Task goal » Below are the entries. Transcribe exactly the lines from the one with "timeout_ms : N)" through the one with "relay ← match relay_url with", ends included, and leave out all others.
===== Exercise input =====
(* ===== verification/Services.v ===== *)
(** * Services: how the processes start, and their background loops
    (crates/agent/src/lib.rs, crates/origin/src/lib.rs and datapath.rs,
    crates/scheduler/src/lib.rs, the loops of cafe_store.rs, keepalive.rs and http.rs,
    and the echo service of crates/relay/src/lib.rs)

    A start returns the services it has spawned and what it did to the world on the
    way; sockets and endpoints are an interface.  A loop is a function of the
    sequence of events its [select!] sees. *)

From S2P Require Import Prelude Bytes Text FileIO Redb PingPong SchedDb SchedControl SchedHttp.
From S2P Require Import Storage Upload DataPath CafeStore Configs AgentControl.

(** ** The services of a process *)

Inductive Service :=
| DataPlane (endpoint_id : string) (pack_default : bool)
| UploadRpcServer (addr : string) (scheduler_addr : option string)
| PongServer (port : N)
| TempCleaner (data_dir : string) (ttl_hours interval : N)
| HeartbeatLoop (node_id interval : N)
| TaskWatch (node_id : N)
| BackupLoop (dir : string) (interval : N)
| ControlRpcServer (addr : string)
| KeepaliveLoop (interval fail_threshold timeout_ms : N)
| HttpServer (addr : string).

(** What the machine and iroh answer: the first port and the identity of a bound
    endpoint, a relay URL, the sockets, directories. *)
Class Host := {
  host_relay_url : string → result error string;
  host_endpoint : N → option string → option string → result error (option N * string);
  host_tcp : string → result error ();
  host_udp : result error ();
  host_make_dir : string → result error ()
}.

Section start.
Context `{!Host, !NetParse}.

(** ** The data plane (datapath.rs) *)

Record DataPathHandle := mkDataPath { dh_port : N; dh_endpoint_id : string }.

Definition datapath_serve (listen_port : N) (relay_url external : option string) :
    result error DataPathHandle :=
  relay ← match relay_url with
          | Some url => relay ← host_relay_url url; mret (Some relay)
          | None => mret None
          end;
  endpoint ← with_context "绑定 iroh 端点失败" (host_endpoint listen_port relay external);
  mret (mkDataPath (default listen_port endpoint.1) endpoint.2).

(** What the accept loop waits for; a handshake may fail. *)
Inductive incoming := AcceptShutdown | Incoming (request : option (list byte)) (ready : bool).

(** Every connection runs on its own; its error is printed. *)
Fixpoint accept_loop {D F C K} `{!RedbOps D, !FileOps F, !CompioOps F, !OpenOps D F, !ChunkSource K}
    (pack_default : bool) (events : list incoming) : M (DataState D F C K) error () :=
  match events with
  | [] | AcceptShutdown :: _ => mret ()
  | Incoming None _ :: events => accept_loop pack_default events
  | Incoming (Some request) ready :: events =>
    modify (set_conn (mkConn request []));;
    ignore (handle_conn ready pack_default : M _ error ());;
    accept_loop pack_default events
  end.

(** ** The origin (lib.rs) *)

Definition origin_run (config : OriginConfig) : result error (list Service) :=
  with_context ("创建数据目录失败: " ++ oc_data_dir config) (host_make_dir (oc_data_dir config));;
  addr ← bind_socket_addr (oc_bind_addr config);
  with_context "启动上传服务失败" (host_tcp addr);;
  external ← match oc_external_addr config with
             | Some a => a ← socket_addr a; mret (Some a)
             | None => mret None
             end;
  handle ← with_context "启动数据面服务失败"
             (datapath_serve (oc_listen_port config) (oc_relay_url config) external);
  mret [UploadRpcServer addr (oc_scheduler_addr config); DataPlane (dh_endpoint_id handle) true].

(** ** The agent (lib.rs) *)

Record AgentHandle := mkAgent {
  ah_port : N;
  ah_services : list Service;
  ah_node_id : option N;
  ah_tasks : list Task
}.

Section agent.
Context {W : Type} `{!ControlRpc W}.
Context (exchange : string → N → result error (string * string)) (socket_ip : string → string).

Definition agent_services (config : AgentConfig) (endpoint_id : string) : list Service :=
  DataPlane endpoint_id (bool_decide (ac_node_type config = Idc)) ::
  option_list (PongServer <$> ac_keepalive_port config) ++
  (if decide (ac_node_type config = Configs.Cafe)
   then [TempCleaner (ac_data_dir config) (ac_temp_ttl_hours config) 3600] else []).

Definition agent_start (config : AgentConfig) : M W error AgentHandle :=
  external ← lift (external_addr config exchange);
  handle ← lift (datapath_serve (ac_listen_port config) (ac_relay_url config) external);
  let services := agent_services config (dh_endpoint_id handle) in
  match ac_control_addr config with
  | None => mret (mkAgent (dh_port handle) services None [])
  | Some addr =>
    connect addr;;
    reply ← control_register (NodeType_to_string (ac_node_type config)) (dh_endpoint_id handle)
              (announced_addrs socket_ip config external);
    mret (mkAgent (dh_port handle)
      (services ++ [HeartbeatLoop (rp_node_id reply) 25; TaskWatch (rp_node_id reply)])
      (Some (rp_node_id reply)) (rp_initial_tasks reply))
  end.
End agent.

(** ** The scheduler (lib.rs) *)

Section scheduler.
Context {D : Type} `{!RedbOps D, !SchedJson, !JsonOps Snapshot}.
Context (write_file : string → string → result error ()).

(** [backup_interval_hours * 3600] wraps at 64 bits. *)
Definition start_backup (config : SchedConfig) (secs : N) (db : D) : result error (list Service) :=
  match sc_backup_dir config with
  | None => mret []
  | Some dir =>
    with_context ("创建备份目录失败: " ++ dir) (host_make_dir dir);;
    with_context "启动备份失败" (backup_to (host_make_dir dir) write_file dir secs db);;
    mret [BackupLoop dir (as_u64 (sc_backup_interval_hours config * 3600))]
  end.

(** What the loop waits for: an interval has passed ([secs] and the database are
    those of that moment), or the shutdown.  The result is what each turn did. *)
Inductive backup_wake := BackupShutdown | BackupDue (secs : N) (db : D).
Fixpoint run_backup_loop (dir : string) (events : list backup_wake) : list (result error string) :=
  match events with
  | [] | BackupShutdown :: _ => []
  | BackupDue secs db :: events =>
    backup_to (host_make_dir dir) write_file dir secs db :: run_backup_loop dir events
  end.

(** [opened] is what [Store::open] gives; [offline_timeout_secs * 1000] wraps. *)
Definition scheduler_run (config : SchedConfig) (opened : result error D) (secs : N) :
    result error (ControlService D * list Service) :=
  db ← opened;
  list_nodes db;;
  backup ← start_backup config secs db;
  addr ← bind_socket_addr (sc_bind_addr config);
  with_context "启动控制面 gRPC 服务失败" (host_tcp addr);;
  with_context "绑定保活 UDP 端口失败" host_udp;;
  http_addr ← http_bind_socket_addr (sc_http_bind_addr config);
  with_context "绑定 HTTP 端口失败" (host_tcp http_addr);;
  mret (ControlService_new db, backup ++
    [ControlRpcServer addr;
     KeepaliveLoop (sc_keepalive_interval_secs config) (sc_keepalive_fail_threshold config)
       (as_u64 (sc_offline_timeout_secs config * 1000));
     HttpServer http_addr]).
End scheduler.
End start.

(** ** Loops *)

(** [run_cleaner]: an error is printed and the loop goes on. *)
Inductive cleaner_wake := CleanerShutdown | CleanerDue (now : N).
Fixpoint run_cleaner {F} `{!FileOps F, !CompioOps F, !DirOps F, !MapIter} (ttl_hours : N)
    (events : list cleaner_wake) : M (gmap N (GameDir F)) error () :=
  match events with
  | [] | CleanerShutdown :: _ => mret ()
  | CleanerDue now :: events =>
    ignore (cleanup_expired (ttl_secs ttl_hours) now : M _ error N);;
    run_cleaner ttl_hours events
  end.

(** [serve_pong]: the replies sent, until the shutdown or a receive error. *)
Inductive pong_event := PongShutdown | PongRecv (datagram : result error (list byte)).
Fixpoint serve_pong (events : list pong_event) : list (list byte) * result error () :=
  match events with
  | [] | PongShutdown :: _ => ([], Ok ())
  | PongRecv (Err e) :: _ => ([], Err e)
  | PongRecv (Ok datagram) :: events =>
    let rest := serve_pong events in (option_list (serve_pong_step datagram) ++ rest.1, rest.2)
  end.

(** The relay's [echo_loop]: what is sent, and to whom. *)
Inductive echo_event := EchoShutdown | EchoRecv (src : result error string) (sent : result error ()).
Fixpoint echo_loop (events : list echo_event) : list (string * string) * result error () :=
  match events with
  | [] | EchoShutdown :: _ => ([], Ok ())
  | EchoRecv (Err e) _ :: _ => ([], Err e)
  | EchoRecv (Ok _) (Err e) :: _ => ([], Err e)
  | EchoRecv (Ok src) (Ok _) :: events =>
    let rest := echo_loop events in ((src, echo_reply src) :: rest.1, rest.2)
  end.

(** [events_stream]: a subscriber that lagged behind gets an empty object. *)
Definition newline : string := String (ascii_of_N 10) EmptyString.
Definition sse_frame (item : option string) : string :=
  match item with
  | Some text => ("data: " ++ text ++ newline ++ newline)%string
  | None => ("data: {}" ++ newline ++ newline)%string
  end.
Definition events_stream (items : list (option string)) : list string := map sse_frame items.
=====
Result of the task »
| KeepaliveLoop (interval fail_threshold timeout_ms : N)
| HttpServer (addr : string).

(** What the machine and iroh answer: the first port and the identity of a bound
    endpoint, a relay URL, the sockets, directories. *)
Class Host := {
  host_relay_url : string → result error string;
  host_endpoint : N → option string → option string → result error (option N * string);
  host_tcp : string → result error ();
  host_udp : result error ();
  host_make_dir : string → result error ()
}.

Section start.
Context `{!Host, !NetParse}.

(** ** The data plane (datapath.rs) *)

Record DataPathHandle := mkDataPath { dh_port : N; dh_endpoint_id : string }.

Definition datapath_serve (listen_port : N) (relay_url external : option string) :
    result error DataPathHandle :=
  relay ← match relay_url with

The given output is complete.